We do the same for the other values to produce the table beneath.

[latex]x[/latex]	4	8	12	16
[latex]1000\left(x\right)[/latex]	1	3	seven	xi

Figure twenty

This figure shows the graphs of both of these sets of points.

Example xv: Recognizing a Horizontal Pinch on a Graph

Relate the function [latex]m\left(ten\correct)[/latex] to [latex]f\left(x\right)[/latex] in Figure 21.

Effigy 21

Solution

The graph of [latex]g\left(ten\right)[/latex] looks like the graph of [latex]f\left(ten\right)[/latex] horizontally compressed.

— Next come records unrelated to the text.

Definition check_edge (ids : gset string) (e : Edge) : list issue :=
  (if bool_decide (e_Source e ∈ ids) then [] else [UnknownSource (e_Source e)]) ++
  (if bool_decide (e_Target e ∈ ids) then [] else [UnknownTarget (e_Target e)]) ++
  (if condition_known (e_Condition e) then []
   else [BadCondition (e_Source e) (e_Target e) (e_Condition e)]).

(** The stages a stage references, distinct. *)
Definition stage_refs (s : Stage) : list string :=
  dedup ∅ (stageInterpolatableStrings s ≫= References).

Definition check_ref (ids ancestors : gset string) (s : Stage) (id : string) : list issue :=
  if negb (bool_decide (id ∈ ids)) then [RefUnknownStage (st_ID s) id]
  else if id =s st_ID s then [RefSelf (st_ID s)]
  else if negb (bool_decide (id ∈ ancestors)) then [RefNotAncestor (st_ID s) id]
  else [].

Definition check_refs (ids : gset string) (deps : gmap string (list string)) (s : Stage) : list issue :=
  match stage_refs s with
  | [] => []
  | refs => refs ≫= check_ref ids (ancestorsOf (st_ID s) deps) s
  end.

(** [dag.AddNode(s.ID, deps[s.ID])] over the stages. *)
Definition dag_of (stages : list Stage) (deps : gmap string (list string)) : DAG :=
  foldl (fun d s => AddNode d (st_ID s) (deps_at deps (st_ID s))) NewDAG stages.

Definition ValidatePipelineDAG (p : Pipeline) : list issue :=
  let '(stageIDs, dups) := check_stages (p_Stages p) in
  let deps := deps_of_edges (p_Edges p) in
  let errs := dups ++ (p_Edges p ≫= check_edge stageIDs) ++ (p_Stages p ≫= check_refs stageIDs deps) in
  match errs with
  | _ :: _ => errs
  | [] => DagIssue <$> Validate (dag_of (p_Stages p) deps)
  end.

Definition BuildDAGFromPipeline (p : Pipeline) : result (list issue) DAG :=
  match ValidatePipelineDAG p with
  | [] => Ok (dag_of (p_Stages p) (deps_of_edges (p_Edges p)))
  | errors => Err errors
  end.
End validation.

(** ** Edge conditions: facts *)

Lemma StageShouldRun_forall stageID incoming statusOf :
  StageShouldRun stageID incoming statusOf = true <->
  forall e, e ∈ incoming -> e_Target e = stageID -> EdgeAllows (statusOf (e_Source e)) (e_Condition e) = true.
Proof.
  induction incoming as [|e l IH]; cbn.
  - split; [by intros _ e ?%not_elem_of_nil|done].
  - setoid_rewrite elem_of_cons. destruct (String.eqb_spec (e_Target e) stageID) as [He|He]; cbn.
    + destruct (EdgeAllows _ _) eqn:Ha; cbn.
      * rewrite IH. split; [intros H e' [->|?] ?; [done|by apply H]|intros H e' ? ?; apply H; auto].
      * split; [done|]. intros H. rewrite <- Ha. apply H; [by left|done].
    + rewrite IH. split; [intros H e' [->|?] ?; [done|by apply H]|intros H e' ? ?; apply H; auto].
Qed.

(** ** Dependencies: facts *)

Lemma elem_of_deps_of_edges edges x y :
  x ∈ deps_at (deps_of_edges edges) y <-> exists e, e ∈ edges /\ e_Source e = x /\ e_Target e = y.
Proof.
  unfold deps_of_edges. assert (forall m, x ∈ deps_at (foldl (fun deps e =>
      <[e_Target e := deps_at deps (e_Target e) ++ [e_Source e]]> deps) m edges) y <->
    x ∈ deps_at m y \/ exists e, e ∈ edges /\ e_Source e = x /\ e_Target e = y) as H.
  { induction edges as [|e l IH]; intros m; cbn [foldl].
    - split; [by left|]. by intros [?|(? & ?%not_elem_of_nil & _)].
    - rewrite IH. setoid_rewrite elem_of_cons. unfold deps_at at 1.
      destruct (decide (e_Target e = y)) as [Hy|Hy].
      + rewrite Hy, lookup_insert_eq. cbn. rewrite elem_of_app, list_elem_of_singleton. split.
        * intros [[?| ->]|(e' & ? & ? & ?)]; [by left|right; by exists e; auto|right; exists e'; auto].
        * intros [?|(e' & [->|?] & <- & ?)]; [by left; left|by left; right|right; by exists e'].
      + rewrite lookup_insert_ne by done. fold (deps_at m y). split.
        * intros [?|(e' & ? & ? & ?)]; [by left|right; exists e'; auto].
        * intros [?|(e' & [->|?] & ? & ?)]; [by left|done|right; by exists e']. }
  rewrite H. unfold deps_at at 1. rewrite lookup_empty. cbn.
  split; [by intros [?%not_elem_of_nil|?]|by right].
Qed.
Lemma interpolateStageConfig_total s r :
  (forall v, v ∈ stageInterpolatableStrings s -> resolvable r v) -> exists s', interpolateStageConfig s r = Ok s'.
Proof.
  unfold interpolateStageConfig, stageInterpolatableStrings. intros H.
  setoid_rewrite elem_of_app in H. setoid_rewrite elem_of_app in H. setoid_rewrite elem_of_app in H.
  setoid_rewrite elem_of_app in H. setoid_rewrite elem_of_app in H. setoid_rewrite elem_of_cons in H.
  repeat match goal with
  | |- context [Interpolate ?v r ≫= _] =>
      let o := fresh "o" in let Ho := fresh "Ho" in
      destruct (Interpolate_total v r) as [o Ho]; [apply H; rewrite ?elem_of_cons; tauto|rewrite Ho; cbn [mbind result_bind]]
  | |- context [InterpolateSlice ?v r ≫= _] =>
      let o := fresh "o" in let Ho := fresh "Ho" in
      destruct (InterpolateSlice_total v r) as [o Ho]; [intros; apply H; tauto|rewrite Ho; cbn [mbind result_bind]]
  | |- context [InterpolateMap ?v r ≫= _] =>
      let o := fresh "o" in let Ho := fresh "Ho" in
      destruct (InterpolateMap_total v r) as [o Ho]; [intros; apply H; tauto|rewrite Ho; cbn [mbind result_bind]]
  end.
  by eexists.
Qed.
End interpolation.

(** ** Properties *)

Section properties.
Context `{RO : RangeOrder}.

Lemma stored_size_perm merged ks ks' : ks ≡ₚ ks' -> stored_size ks merged = stored_size ks' merged.
Proof. unfold stored_size. induction 1; cbn [foldr]; lia. Qed.

(** The outputs an adapter leaves on a stage run are capped: each is the
    merged value (the adapter's over the derived one), cut at 4 KiB plus the
    marker, free of control characters before the cut; all of them fit in
    32 KiB; and when nothing needs cutting they are exactly the merged values. *)
Theorem applyStageOutputs_capped sr derived adapter :
  sr_Outputs sr = ∅ ->
  let merged := merge_outputs derived adapter in
  let outs := sr_Outputs (applyStageOutputs sr derived adapter) in
  (exists ks, NoDup ks /\ stored_size ks merged <= outputStageMax /\
     (forall k, k ∈ ks -> exists v, merged !! k = Some v /\ hasDisallowedControl v = false) /\
     (forall k v, outs !! k = Some v ->
        (k ∈ ks /\ v = clip (default "" (merged !! k))) \/ (is_marker k = true /\ v = "true"))) /\
  ((forall k v, merged !! k = Some v -> hasDisallowedControl v = false /\ str_len v <= outputKeyMax) ->
   stored_size (range_map merged).*1 merged <= outputStageMax -> outs = merged).
Proof.
  intros Hempty merged outs. unfold outs, applyStageOutputs. fold merged.
  set (keys := sort_strings (range_map merged).*1).
  assert (keys ≡ₚ (range_map merged).*1) as Hperm by apply sort_slice_perm.
  assert (NoDup keys) as Hnd by (rewrite Hperm; apply NoDup_range_fst).
  assert (forall k, k ∈ keys <-> is_Some (merged !! k)) as Hk by (intros k; rewrite Hperm; apply elem_of_range_fst).
  case_bool_decide as Hm.
  - rewrite Hempty. split; [|by rewrite Hm]. exists [].
    split_and!; [constructor|done|by intros ? ?%not_elem_of_nil|]. intros k v. by rewrite lookup_empty.
  - cbn [sr_Outputs sr_set_Outputs]. rewrite Hempty. split.
    + destruct (store_outputs_spec keys merged 0 ∅ Hnd) as (ks & Hsub & Hnks & Hsz & Hok & Hl); [unfold outputStageMax; lia|].
      exists ks. split_and!; [done|lia| |].
      * intros k Hin. destruct (proj1 (Hk k) (Hsub k Hin)) as [v Hv]. exists v. split; [done|].
        specialize (Hok k Hin). by rewrite Hv in Hok.
      * intros k v Hv. apply Hl in Hv as [?|[?|Hv]]; [by left|by right|]. by rewrite lookup_empty in Hv.
    + intros Hclean Hfit. destruct (store_outputs_all keys merged 0 ∅ Hnd) as [H1 H2].
      * intros k [v Hv]%Hk. rewrite Hv. by apply (Hclean k).
      * rewrite (stored_size_perm merged _ _ Hperm). lia.
      * apply map_eq. intros k. destruct (merged !! k) as [v|] eqn:Hv.
        -- rewrite H1, Hv; [done|]. apply Hk. by eexists.
        -- rewrite H2, lookup_empty; [done|]. rewrite Hk, Hv. by intros [].
Qed.

(** A collected ancestor resolves a key when it succeeded with it. *)
Lemma resolve_collected m (allowed : gset string) id key : id ∈ allowed ->
  (exists sr, m !! id = Some sr /\ sr_Status sr = RunStatusSuccess /\ is_Some (sr_Outputs sr !! key)) <->
  exists v, resolve (collectStageOutputs m allowed) (Ref id key) = Ok v.
Proof.
  intros Hin. cbn [resolve]. destruct (collectStageOutputs m allowed !! id) as [outs|] eqn:E.
  - apply collectStageOutputs_lookup in E as (_ & sr & Hm & Hs & _ & ->). split.
    + intros (sr' & Hm' & _ & [v Hv]). assert (sr' = sr) as -> by congruence. rewrite Hv. by eexists.
    + destruct (sr_Outputs sr !! key) as [v|] eqn:Hv; [|by intros [? ?]]. intros _. exists sr. rewrite Hv. by eauto.
  - split; [|by intros [? ?]]. intros (sr & Hm & Hs & [v Hv]).
    assert (collectStageOutputs m allowed !! id = Some (sr_Outputs sr)) as Hc; [|by rewrite Hc in E].
    apply collectStageOutputs_lookup. split; [done|]. exists sr. split_and!; try done.
    intros He. by rewrite He, lookup_empty in Hv.
Qed.

(** A reference of a validated pipeline can only fail at run time because
    of an upstream stage: the configuration interpolates as soon as the
    referenced ancestors have succeeded with the referenced keys, and any error
    names an ancestor of the stage that did not succeed, or has no such key. *)
Theorem validated_stage_interpolates p s m :
  ValidatePipelineDAG p = [] -> s ∈ p_Stages p ->
  let r := collectStageOutputs m (ancestorsOf (st_ID s) (deps_of_edges (p_Edges p))) in
  let provides id key := exists sr, m !! id = Some sr /\ sr_Status sr = RunStatusSuccess /\
    is_Some (sr_Outputs sr !! key) in
  ((forall field id key, field ∈ stageInterpolatableStrings s -> Ref id key ∈ pieces field -> provides id key) ->
     exists s', interpolateStageConfig s r = Ok s') /\
  (forall e, interpolateStageConfig s r = Err e ->
     exists id key, (e = UnknownStage id key \/ e = NoOutput id key) /\
       id ∈ stage_ids p /\ tc (feeds p) id (st_ID s) /\ ~ provides id key).
Proof.
  intros [_ _ _ Hrefs _]%ValidatePipelineDAG_valid Hs r provides.
  assert (forall field id key, field ∈ stageInterpolatableStrings s -> Ref id key ∈ pieces field ->
    id ∈ stage_ids p /\ tc (flip (feeds p)) (st_ID s) id /\
    (provides id key <-> exists v, resolve r (Ref id key) = Ok v)) as Hanc.
  { intros field id key Hf Hp. destruct (Hrefs s id Hs) as (Hid & _ & Htc); [by eapply elem_of_stage_refs|].
    split_and!; [done|done|]. apply resolve_collected. by apply ancestors_feeds. }
  split.
  - intros Hprov. apply interpolateStageConfig_total. intros field Hf [c|id key] Hp; [by eexists|].
    apply (Hanc field id key Hf Hp). by eapply Hprov.
  - intros e (field & piece & Hf & Hp & He)%interpolateStageConfig_Err. destruct piece as [c|id key]; [done|].
    destruct (Hanc field id key Hf Hp) as (Hid & Htc & Hiff). exists id, key. split_and!.
    + cbn in He. repeat case_match; naive_solver.
    + done.
    + by apply tc_flip.
    + rewrite Hiff. intros [v Hv]. congruence.
Qed.
End properties.

(** ** The log buffer *)

Section buffer.

(** A sequence of writes. *)
Definition write_all (c : cappedBuffer) (ps : list string) : cappedBuffer :=
  foldl (fun c p => (Write c p).2) c ps.

Lemma take_append n a b : String.substring 0 (String.length a + n) (a +:+ b) = a +:+ String.substring 0 n b.
Proof. induction a as [|c a IH]; [done|]. rewrite !append_cons. cbn. by rewrite IH. Qed.

(** The buffer after writing [total]: all of it, or its first [cap] bytes and
    the marker once a write came when the buffer was full. *)
Definition buffer_holds (cap : Z) (total : string) (c : cappedBuffer) : Prop :=
  cb_cap c = cap /\
  ((cb_truncated c = false /\ str_len total <= cap /\ cb_buf c = total) \/
   (cb_truncated c = true /\ cap <= str_len total /\ cb_buf c = str_take cap total +:+ log_marker)).

Lemma str_take_short n a b : 0 <= n <= str_len a -> str_take n (a +:+ b) = str_take n a.
Proof.
  unfold str_take, str_len. intros Hn. assert (Z.to_nat n <= String.length a)%nat as Hle by lia. clear Hn.
  revert Hle. generalize (Z.to_nat n). induction a as [|c a IH]; intros k Hle; [by destruct k; [destruct b|cbn in Hle; lia]|].
  rewrite append_cons. destruct k; [done|]. cbn in *. rewrite IH; [done|lia].
Qed.

Lemma Write_holds cap total c p : 0 < cap -> buffer_holds cap total c ->
  (Write c p).1 = str_len p /\ buffer_holds cap (total +:+ p) (Write c p).2.
Proof.
  intros Hcap [Hc Hb]. unfold Write. rewrite Hc. pose proof (str_len_nonneg p). pose proof (str_len_nonneg total).
  destruct Hb as [(Ht & Hle & Hbuf)|(Ht & Hle & Hbuf)]; rewrite Hbuf, Ht.
  - destruct (Z.leb_spec cap (str_len total)) as [Hfull|Hroom]; cbn [negb fst snd].
    + split; [done|]. split; [done|]. right. cbn. rewrite str_len_append. split_and!; [done|lia|].
      rewrite str_take_short by lia. replace cap with (str_len total) by lia.
      unfold str_take, str_len. by rewrite Nat2Z.id, substring_all.
    + destruct (Z.leb_spec (str_len p) (cap - str_len total)); cbn [fst snd]; (split; [done|]); (split; [done|]); cbn.
      * left. rewrite str_len_append. split_and!; [done|lia|done].
      * right. rewrite str_len_append. split_and!; [done|lia|]. rewrite <- append_assoc. f_equal.
        unfold str_take, str_len in *. rewrite <- take_append. f_equal. lia.
  - assert (cap <= str_len (str_take cap total +:+ log_marker)) as Hfull.
    { rewrite str_len_append, str_len_take by lia. pose proof (str_len_nonneg log_marker). lia. }
    rewrite (proj2 (Z.leb_le _ _) Hfull). cbn [negb fst snd]. split; [done|]. split; [done|]. right.
    rewrite str_len_append. split_and!; [done|lia|]. by rewrite str_take_short by lia.
Qed.

(** Every write to the log buffer reports all its bytes as written; the
    buffer holds the output unchanged while it fits, and afterwards exactly its
    first [cap] bytes followed by one marker, however many writes follow. *)
Theorem cappedBuffer_prefix cap ps :
  0 < cap ->
  let c := write_all (newCappedBuffer cap) ps in
  let total := concat_str ps in
  (str_len total < cap -> cb_buf c = total) /\
  (cap < str_len total -> cb_buf c = str_take cap total +:+ log_marker) /\
  str_len (cb_buf c) <= cap + str_len log_marker /\
  (forall p, (Write c p).1 = str_len p).
Proof.
  intros Hcap c total.
  assert (forall ps total0 c0, buffer_holds cap total0 c0 -> buffer_holds cap (total0 +:+ concat_str ps) (write_all c0 ps)) as H.
  { induction ps0 as [|p l IH]; intros t0 c0 H0; [by rewrite append_nil_r|].
    cbn [write_all foldl concat_str foldr]. fold (concat_str l) (write_all (Write c0 p).2 l).
    rewrite <- append_assoc. by apply IH, Write_holds. }
  assert (buffer_holds cap total c) as Hc.
  { apply (H ps "" (newCappedBuffer cap)). split; [done|]. left. split_and!; [done|by apply Z.lt_le_incl|done]. }
  pose proof (str_len_nonneg log_marker). split_and!.
  - intros Hl. destruct Hc as [_ [(_ & _ & ?)|(_ & ? & _)]]; [done|lia].
  - intros Hl. destruct Hc as [_ [(_ & ? & _)|(_ & _ & ?)]]; [lia|done].
  - destruct Hc as [_ [(_ & ? & ->)|(_ & ? & ->)]]; [lia|]. rewrite str_len_append, str_len_take; lia.
  - intros p. by apply (Write_holds cap total c p Hcap Hc).
Qed.
End buffer.

(** ** Concrete values *)

Section demo.
Local Existing Instance range_default.

(** A value one byte over the cap is stored 14 bytes over it. *)
Example truncated_value_over_cap :
  let v := String.string_of_list_ascii (replicate 4097 "a"%char) in
  str_len (clip v) = outputKeyMax + 14.
Proof. vm_compute. reflexivity. Qed.

Definition demo_run (st : RunStatus) (outs : gmap string string) : StageRun :=
  mkStageRun "build" st None None "" "" [] outs.

Lemma applyStageOutputs_capped_witness :
  sr_Outputs (applyStageOutputs (demo_run RunStatusRunning ∅) {["digest" := "sha256:1"]} {["tag" := "v1"]})
  = merge_outputs {["digest" := "sha256:1"]} {["tag" := "v1"]}.
Proof.
  apply (applyStageOutputs_capped (demo_run RunStatusRunning ∅)); [reflexivity| |vm_compute; congruence].
  intros k v. unfold merge_outputs. intros [[<- <-]%lookup_singleton_Some|[_ [<- <-]%lookup_singleton_Some]]%lookup_union_Some_raw;
    split; vm_compute; congruence.
Defined.

Lemma validated_stage_interpolates_witness :
  exists s', interpolateStageConfig (mkStage "push" "push" StageTypePush push_config "" "")
    (collectStageOutputs {["build" := demo_run RunStatusSuccess {["digest" := "sha256:1"]}]}
       (ancestorsOf "push" (deps_of_edges (p_Edges demo_pipeline)))) = Ok s'.
Proof.
  apply (proj1 (validated_stage_interpolates demo_pipeline (mkStage "push" "push" StageTypePush push_config "" "")
    {["build" := demo_run RunStatusSuccess {["digest" := "sha256:1"]}]} demo_valid ltac:(right; left))).
  intros field id key Hf Hp.
  repeat (apply elem_of_cons in Hf as [->|Hf]; [vm_compute in Hp; first [by apply not_elem_of_nil in Hp|idtac]|]).
  - apply list_elem_of_singleton in Hp. injection Hp as -> ->. eexists. split; [reflexivity|].
    split; [reflexivity|]. by eexists.
  - vm_compute in Hf. by apply not_elem_of_nil in Hf.
Defined.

Because [latex]f\left(ten\correct)[/latex] ends at [latex]\left(6,four\right)[/latex] and [latex]m\left(10\correct)[/latex] ends at [latex]\left(ii,4\right)[/latex], we can see that the [latex]ten\text{-}[/latex] values have been compressed by [latex]\frac{1}{iii}[/latex], because [latex]6\left(\frac{one}{iii}\right)=2[/latex]. We might also detect that [latex]g\left(2\right)=f\left(half-dozen\correct)[/latex] and [latex]k\left(i\right)=f\left(3\right)[/latex]. Either way, we can describe this human relationship equally [latex]g\left(x\right)=f\left(3x\right)[/latex]. This is a horizontal pinch past [latex]\frac{1}{3}[/latex].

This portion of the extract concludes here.